10 Steps to a Successful Financial Plan


What Is a Financial Plan?

A financial plan identifies, organizes and prioritizes your financial goals, then shows you the steps you need to take to achieve them. If your plan is put together right, it can also lend some insight to see if you’re on track to meet your financial goals or if you need to make adjustments to your spending. A financial plan can revolve around consolidating debt, opening bank accounts, budgeting to save, or building an investment plan.

You can decide how long your financial plans will last, depending on your goals. Jason Vanclef, CEO of Vanclef Financial Group, Inc., believes that anyone can succeed financially if they have the right tools.  By creating a financial plan, you can be assured to have better preparation for the future.

10 Steps to a Successful Financial Plan

Decide your goals

This has to be your most important step. So that’s the first thing you should ask yourself. Decide what your short and long time goals are. What do you want to accomplish in the next 5 to 10 years? What are you saving for long term? You need to get really specific about what your goals are and write them down.

Create your net worth statement

Another important step of a financial plan is to find out what your net worth right now is. First, make a list of all your assets—things like bank and investment accounts, real estate and personal property. Then, make a list of all your debts: mortgage, credit cards, student loans. Subtract your liabilities from your assets and you have your net worth. This lets you know if your in the plus or minus.  If you’re in the minus, don’t worry, it’s common for those just starting out.

Review your cash flow

What is cash flow? That simply means money in (your income) and money out (your expenses). List all of your income sources. How much money do you earn each month? Now look at what you spend each month. Don’t forget expenses that may only come up once or twice a year. This is a great way to see if you are overspending or doing great with saving.

Design a budget

After figuring out your cash-flow  you will know what you’re spending. Write down your essential expenses such as mortgage, insurance, food, gas, utilities and all loan payments. Then write down nonessentials—restaurants, entertainment, etc. Does your income cover all of this with money left over? Are you putting away any money in your savings? When you look at your expenses, it helps you plan and budget.

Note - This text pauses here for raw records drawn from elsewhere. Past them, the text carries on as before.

(** A procedure that raises at the end of the input. *)
Lemma framed_first {A} (f : option kind -> M Runner.pstate A) e :
  f None = raise e →
  (∀ k, framed_at t rest (fun s => Runner.la s = Some k) (f (Some k))) →
  framed t rest (bind Runner.get_la f).
Proof.
  intros Hnone Hsome s a s' Hs _. unfold bind, Runner.get_la.
  destruct (Runner.la s) as [k|] eqn:El.
  - intros E. destruct (Hsome k _ _ _ Hs El E) as (Hs' & E').
    split; [assumption|].
    replace (Runner.la (graft t rest s)) with (Some k); [assumption|].
    unfold graft. now rewrite El.
  - rewrite Hnone. discriminate.
Qed.

(** A procedure that returns its operand at the end of the input, and on
    the kind of [t]. *)
Lemma framed_tail {A} (f : option kind -> M Runner.pstate A) v :
  f None = ret v → f (Some (tkind t)) = ret v →
  (∀ k, framed_at t rest (fun s => Runner.la s = Some k) (f (Some k))) →
  framed t rest (bind Runner.get_la f).
Proof.
  intros Hnone Hkind Hsome s a s' Hs _. unfold bind, Runner.get_la.
  destruct (Runner.la s) as [k|] eqn:El.
  - intros E. destruct (Hsome k _ _ _ Hs El E) as (Hs' & E').
    split; [assumption|].
    replace (Runner.la (graft t rest s)) with (Some k); [assumption|].
    unfold graft. now rewrite El.
  - rewrite Hnone. intros [= <- <-]. split; [assumption|].
    replace (Runner.la (graft t rest s)) with (Some (tkind t)).
    + now rewrite Hkind.
    + unfold graft. now rewrite El.
Qed.

Ltac framed_go :=
  repeat first
    [ apply framed_ret
    | apply framed_raise
    | apply framed_match
    | apply framed_get_var
    | apply framed_get_val; intros ?
    | progress cbv zeta
    | apply framed_weaken; assumption
    | match goal with
      | H : ∀ v, framed _ _ (_ v) |- _ => apply framed_weaken; apply H
      end
    | apply framed_bind; [| intros ?]
    | match goal with
      | |- framed_at _ _ _ (match ?k with _ => _ end) => destruct k
      end
    | match goal with |- framed _ _ _ => unfold framed end ].

Variables expr' term' factor' atom' : M Runner.pstate Z.
Variables term_tail' factor_tail' atom_tail' : Z -> M Runner.pstate Z.
Hypothesis Hexpr : framed t rest expr'.
Hypothesis Hterm : framed t rest term'.
Hypothesis Hfactor : framed t rest factor'.
Hypothesis Hatom : framed t rest atom'.
Hypothesis Hterm_tail : ∀ v, framed t rest (term_tail' v).
Hypothesis Hfactor_tail : ∀ v, framed t rest (factor_tail' v).
Hypothesis Hatom_tail : ∀ v, framed t rest (atom_tail' v).

Lemma expr_body_framed : framed t rest (Runner.expr_body term' term_tail').
Proof.
  unfold Runner.expr_body. eapply framed_first; [reflexivity|].
  intros k. framed_go.
Qed.

Lemma term_body_framed :
  framed t rest (Runner.term_body factor' factor_tail').
Proof.
  unfold Runner.term_body. eapply framed_first; [reflexivity|].
  intros k. framed_go.
Qed.

Lemma factor_body_framed :
  framed t rest (Runner.factor_body atom' atom_tail').
Proof.
  unfold Runner.factor_body. eapply framed_first; [reflexivity|].
  intros k. framed_go.
Qed.

Lemma atom_body_framed : framed t rest (Runner.atom_body expr').
Proof.
  unfold Runner.atom_body. eapply framed_first; [reflexivity|].
  intros k. framed_go.
Qed.

Lemma term_tail_body_framed v :
  framed t rest (Runner.term_tail_body term' term_tail' v).
Proof.
  unfold Runner.term_tail_body.
  apply (framed_tail _ v); [reflexivity | |].
  - destruct Ht as [-> | [-> | ->]]; reflexivity.
  - intros k. framed_go.
Qed.

Lemma factor_tail_body_framed v :
  framed t rest (Runner.factor_tail_body factor' factor_tail' v).
Proof.
  unfold Runner.factor_tail_body.
  apply (framed_tail _ v); [reflexivity | |].
  - destruct Ht as [-> | [-> | ->]]; reflexivity.
  - intros k. framed_go.
Qed.

Lemma atom_tail_body_framed v :
  framed t rest (Runner.atom_tail_body atom' atom_tail' v).
Proof.
  unfold Runner.atom_tail_body.
  apply (framed_tail _ v); [reflexivity | |].
  - destruct Ht as [-> | [-> | ->]]; reflexivity.
  - intros k. framed_go.
Qed.
End Frame.

Lemma runner_framed t rest n :
  tkind t = Kid ∨ tkind t = Kprint ∨ tkind t = Krparen →
  framed t rest (Runner.expr n)
  ∧ framed t rest (Runner.term n)
  ∧ framed t rest (Runner.factor n)
  ∧ framed t rest (Runner.atom n)
  ∧ (∀ v, framed t rest (Runner.term_tail n v))
  ∧ (∀ v, framed t rest (Runner.factor_tail n v))
  ∧ (∀ v, framed t rest (Runner.atom_tail n v)).
Proof.
  intros Ht. induction n as [|n (H1 & H2 & H3 & H4 & H5 & H6 & H7)].
  - repeat apply conj; intros; apply framed_exhausted.
  - simpl. repeat apply conj; intros.
    + now apply expr_body_framed.
    + now apply term_body_framed.
    + now apply factor_body_framed.
    + now apply atom_body_framed.
    + now apply term_tail_body_framed.
    + now apply factor_tail_body_framed.
    + now apply atom_tail_body_framed.
Qed.
(** ** Assignment and print *)

Lemma tidy_load ts fin vs o : tidy (load ts fin vs o).
Proof.
  destruct ts as [|t ts]; simpl; (split; [eauto|]); [reflexivity|discriminate].
Qed.

Lemma graft_load t rest ts fin vs o :
  graft t rest (load ts fin vs o) = load (ts ++ t :: rest) fin vs o.
Proof. destruct ts; reflexivity. Qed.

(** An expression that takes all of [E] takes the same [E] out of a longer
    input, and leaves the rest. *)
Lemma expr_before_statement n E fin vs o v s' t rest :
  tkind t = Kid ∨ tkind t = Kprint ∨ tkind t = Krparen →
  Runner.expr n (load E fin vs o) = Ok v s' → Runner.la s' = None →
  ∃ e, Runner.expr n (load (E ++ t :: rest) fin vs o)
       = Ok v (Runner.PState (Scanner rest (AtEof e) (tpos t))
                 (Some (tkind t)) (ttext t) vs o).
Proof.
  intros Ht HE Hend.
  destruct (runner_framed t rest n Ht) as (H & _).
  destruct (H _ _ _ (tidy_load E fin vs o) I HE) as (((e & He) & _) & HE').
  rewrite graft_load in HE'. exists e. rewrite HE'. f_equal.
  pose proof (expr_keeps n (load E fin vs o)) as Hk. rewrite HE in Hk.
  destruct Hk as (Hv & Ho).
  unfold graft. rewrite Hend, He, Hv, Ho. now destruct E.
Qed.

Start a debt management plan

High-interest consumer debt like credit cards can hinder your financial plan and something you want to avoid. Look at each specific debt to decide when and how you’ll systematically pay it down.

Think about your retirement savings 

It’s never too early to include your retirement saving as a part of your financial plan. In fact, the earlier you start, the less you’ll likely have to save each year. When you start saving early, even a little bit over time can make a big difference.  Save what you can and gradually try and increase your savings rate as your earnings increase.

Don’t forget about your portfolio

Market ups and downs can have a real effect on the percentage of stocks and bonds you own. Don’t be fooled by thinking you are fine with an up market. That can throw your portfolio out of alignment. Be sure to review and rebalance on an annual basis.

Do you have the right insurance?

We all need health insurance, car and/or homeowner’s or renter’s insurance. Having the right insurance coverage can effect your finances. If you have disability insurance while working, it can help protect your future earnings and ability to save. Consider a supplemental umbrella policy based on your occupation and net worth. You should also consider life insurance, especially if you are married and/or have dependents. Check your policy to make sure you have the right type and amount of coverage.

Know your income tax situation

The Tax Jobs and Cuts Act of 2017 changed a number of deductions, credits and tax rates beginning in 2018. And that caught a lot of people by surprise as they filed last year’s taxes. For instance, standard deductions were increased significantly, eliminating the need to itemize for a lot of people. To make sure you’re prepared for the 2019 tax season, review your withholding, estimated taxes and any tax credits you may have qualified for in the past. The IRS has provided tips and information at https://www.irs.gov/tax-reform. Taking advantage of tax sheltered accounts like IRAs and 401(k)s can help you save money on taxes. You may also want to check in with your accountant for specific tax advice.

Reevaluate and Revise Your Plan

Financial planning is a dynamic process that does not end when you take a particular action. You need to regularly assess your financial decisions.

When life events affect your financial needs, your financial planning process will need to adapt to those changes. By regularly reviewing your plan, it will help you make adjustments that will bring your financial goals and activities in line with your current life situation.